**Data supplied:**
(** The part of a run that brings the loaded state to the last finalized snapshot;
    [true] when it got there. *)
Definition catch_up (n : Node) (o : OcexStorage) (nonce : Z) (root : H256) : M Run string bool :=
  load_and_check o nonce root ;;
  info ← gets run_info;
  last ← (if CHECKPOINT_BLOCKS <=? sat_sub nonce (info_snapshot_id info)
          then sync_checkpoint n o else mret (info_snapshot_id info));
  if 2 <=? sat_sub nonce last then
    let first := sat_add 64 last 1 in sync_batches n o (seqZ first (nonce - first))
  else mret true.

(** A run that was to produce snapshot [nonce], started from [r] and ending in [w],
    signed and sent the summary of the batch it verified and replayed: [key] is the
    key it signs with, and the replay starts where [catch_up] ends. *)
Definition signs_new (n : Node) (o : OcexStorage) (auths : list AuthorityId) (nonce : Z)
    (root : H256) (r : Run) (w : Worker) : Prop :=
  ∃ r1 batch result s1 info1 s2 new_root s3 key i sig body,
    let summary := summary_of o nonce new_root batch info1 result in
    let index := saturated_into 16 (Z.of_nat i) in
    catch_up n o nonce root r = (Ok true, r1)
    ∧ agg_batch n nonce = Some batch ∧ verify_batch_signature o batch = true
    ∧ process_batch o batch (run_state r1, run_info r1) = (Ok result, (s1, info1))
    ∧ store_state_info (info_after batch info1) s1 = (Ok tt, s2) ∧ os_commit s2 = (Ok new_root, s3)
    ∧ trie_root_cell w = store_trie_root new_root
    ∧ is_validator n = true ∧ has_local_key n key = true ∧ auths !! i = Some key
    ∧ sign n key (enc_summary summary) = Some sig
    ∧ approved_json n (enc_summary summary) index sig = Some body
    ∧ outputs w = (<[nonce := (summary, sig, index)]> (signed_summaries (run_worker r)),
                   sent (run_worker r) ++ [body]).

**Task goal:**
In the material above, locate the line containing "let first := sat_add" and the line containing "sig = Some body". Transcribe exactly those two lines and every line between them, and nothing more.

**Response:**
    let first := sat_add 64 last 1 in sync_batches n o (seqZ first (nonce - first))
  else mret true.

(** A run that was to produce snapshot [nonce], started from [r] and ending in [w],
    signed and sent the summary of the batch it verified and replayed: [key] is the
    key it signs with, and the replay starts where [catch_up] ends. *)
Definition signs_new (n : Node) (o : OcexStorage) (auths : list AuthorityId) (nonce : Z)
    (root : H256) (r : Run) (w : Worker) : Prop :=
  ∃ r1 batch result s1 info1 s2 new_root s3 key i sig body,
    let summary := summary_of o nonce new_root batch info1 result in
    let index := saturated_into 16 (Z.of_nat i) in
    catch_up n o nonce root r = (Ok true, r1)
    ∧ agg_batch n nonce = Some batch ∧ verify_batch_signature o batch = true
    ∧ process_batch o batch (run_state r1, run_info r1) = (Ok result, (s1, info1))
    ∧ store_state_info (info_after batch info1) s1 = (Ok tt, s2) ∧ os_commit s2 = (Ok new_root, s3)
    ∧ trie_root_cell w = store_trie_root new_root
    ∧ is_validator n = true ∧ has_local_key n key = true ∧ auths !! i = Some key
    ∧ sign n key (enc_summary summary) = Some sig
    ∧ approved_json n (enc_summary summary) index sig = Some body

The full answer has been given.